In other words velocity of a wave = frequency × wavelength
Thus, the velocity (or speed) of a wave in a medium is equal to the product of its frequency and wavelength.
The formula v = f × $\lambda$ is called wave equation.

5.5. CLASSIFICATION OF WAVES
Classification-1
Depending upon the requirement of medium for the propagation of wave, the waves are classified in the following two groups.
(i) Mechanical waves (or elastic waves]
(ii) Electromagnetic waves.
Mechanical waves
The waves which need a material medium for their propagation are called mechanical waves. The medium may be a solid, a liquid or a gas. (OR)
The wave which required material media for their transmission is called mechanical wave.
Note: Mechanical waves cannot travel through vacuum.
Example: Vibrations in a rope, vibrations in a stretched string, vibrations on the surface of water, sound waves in air etc., are the mechanical waves.

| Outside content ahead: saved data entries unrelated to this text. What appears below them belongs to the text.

(** * Caption Generator API: the caption assembly core of [main.py]

    A shallow embedding of the hashtag selector ([suggest_hashtags]), the
    caption assembler ([build_caption]) and the generation endpoint
    ([generate_captions], with the [GenerateRequest] validation in front of
    it), followed by the properties the specification states about them. *)

From Stdlib Require Import String Ascii NArith ZArith List Lia.
From stdpp Require Import base decidable option list countable gmap.

Local Open Scope N_scope.

(** ** Python strings

    A Python [str] is a sequence of Unicode code points. *)

Definition codepoint := N.
Abbreviation pystr := (list codepoint).

(** String literals of the source are written as Rocq string literals, which
    hold the UTF-8 bytes of the text; [utf8_decode] turns them into code
    points. *)
Fixpoint utf8_decode (bs : list N) : pystr :=
  match bs with
  | [] => []
  | b0 :: r0 =>
      if b0 <? 128 then b0 :: utf8_decode r0
      else if b0 <? 224 then
        match r0 with
        | b1 :: r1 => ((b0 - 192) * 64 + (b1 - 128)) :: utf8_decode r1
        | _ => []
        end
      else if b0 <? 240 then
        match r0 with
        | b1 :: b2 :: r2 =>
            ((b0 - 224) * 4096 + (b1 - 128) * 64 + (b2 - 128)) :: utf8_decode r2
        | _ => []
        end
      else
        match r0 with
        | b1 :: b2 :: b3 :: r3 =>
            ((b0 - 240) * 262144 + (b1 - 128) * 4096 + (b2 - 128) * 64 + (b3 - 128))
              :: utf8_decode r3
        | _ => []
        end
  end.

Definition u (s : string) : pystr :=
  utf8_decode (map (fun b => N_of_ascii (ascii_of_byte b)) (list_byte_of_string s)).
Arguments u : simpl never.
Inductive FormDataEntryValue :=
| EntryString (s : DOMString)
| EntryFile (f : File).

(** A [FormData] object is its entry list, in insertion order;
    repeated keys are kept. *)
Abbreviation FormData := (list (string * FormDataEntryValue)).

Definition FormData_new : FormData := [].

(** [formData.append(key, value)] with a value that is not a Blob: the
    parameter is a USVString, so the value is converted to a string and
    then to a scalar value string. *)
Definition FormData_append (fd : FormData) (key : string) (v : JsValue) : FormData :=
  fd ++ [(key, EntryString (USVString (ToString v)))].

(** [formData.append(key, blob, filename)]: the entry is a file with the
    bytes of [blob] whose name is [filename] (a file name is a scalar
    value string already). *)
Definition FormData_append_file (fd : FormData) (key : string) (blob : File)
    (filename : string) : FormData :=
  fd ++ [(key, EntryFile {| name := filename; content := content blob |})].

(** [Array.from(iterable)]: a new array filled by pushing the elements in
    iteration order. *)
Definition Array_from {A} (items : list A) : list A :=
  fold_left (fun acc x => acc ++ [x]) items [].

(** [array.forEach((x, index) => ...)] where the callback updates a
    captured variable of type [S]. *)
Fixpoint forEach_from {A S} (f : A -> nat -> S -> S) (index : nat) (xs : list A) (s : S) : S :=
  match xs with
  | [] => s
  | x :: rest => forEach_from f (Datatypes.S index) rest (f x index s)
  end.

Electromagnetic waves (non-mechanical waves):
The waves which don’t need a material medium for their propagation are called electromagnetic waves.
(OR)
The waves which do not required material media for their transmission is called electromagnetic waves.
Note:
(i) electromagnetic waves can travel through vacuum.
(ii) electromagnetic waves travel in vacuum with the speed of light i.e $3×{10}^{8}$m/s
Example
Light waves, X-rays, Gamma rays, Radio waves, Microwaves etc., are the examples of electromagnetic waves.
Classification -2
On the basis of the relative directions of the propagation of the wave with respect to direction of the periodic changes in the medium (such as displacement, pressure etc.) the waves are classified into the following two groups.
(i) Longitudinal waves (L.W)
(ii) Transverse waves (T.W)
Longitudinal wave
A wave in which the particles of the medium oscillate (vibrate) to-and-fro (back and forth) in the same direction in which the wave is moving, is called a longitudinal wave.
(OR)
A wave in which the particle of the medium vibrate up and parallel to the direction of wave is longitudinal wave.
Example:
1. Sound waves in air
2. Waves in spiral spring
3. The waves produced in air when a sitar wire is plucked.
Representation of a longitudinal wave
In this figure, the direction of wave has been shown from P to Q, in the horizontal plane. The direction of vibrations of the particles is also along PQ, parallel to the direction of wave. That is, the particle of the medium vibrates back and forth in the horizontal direction.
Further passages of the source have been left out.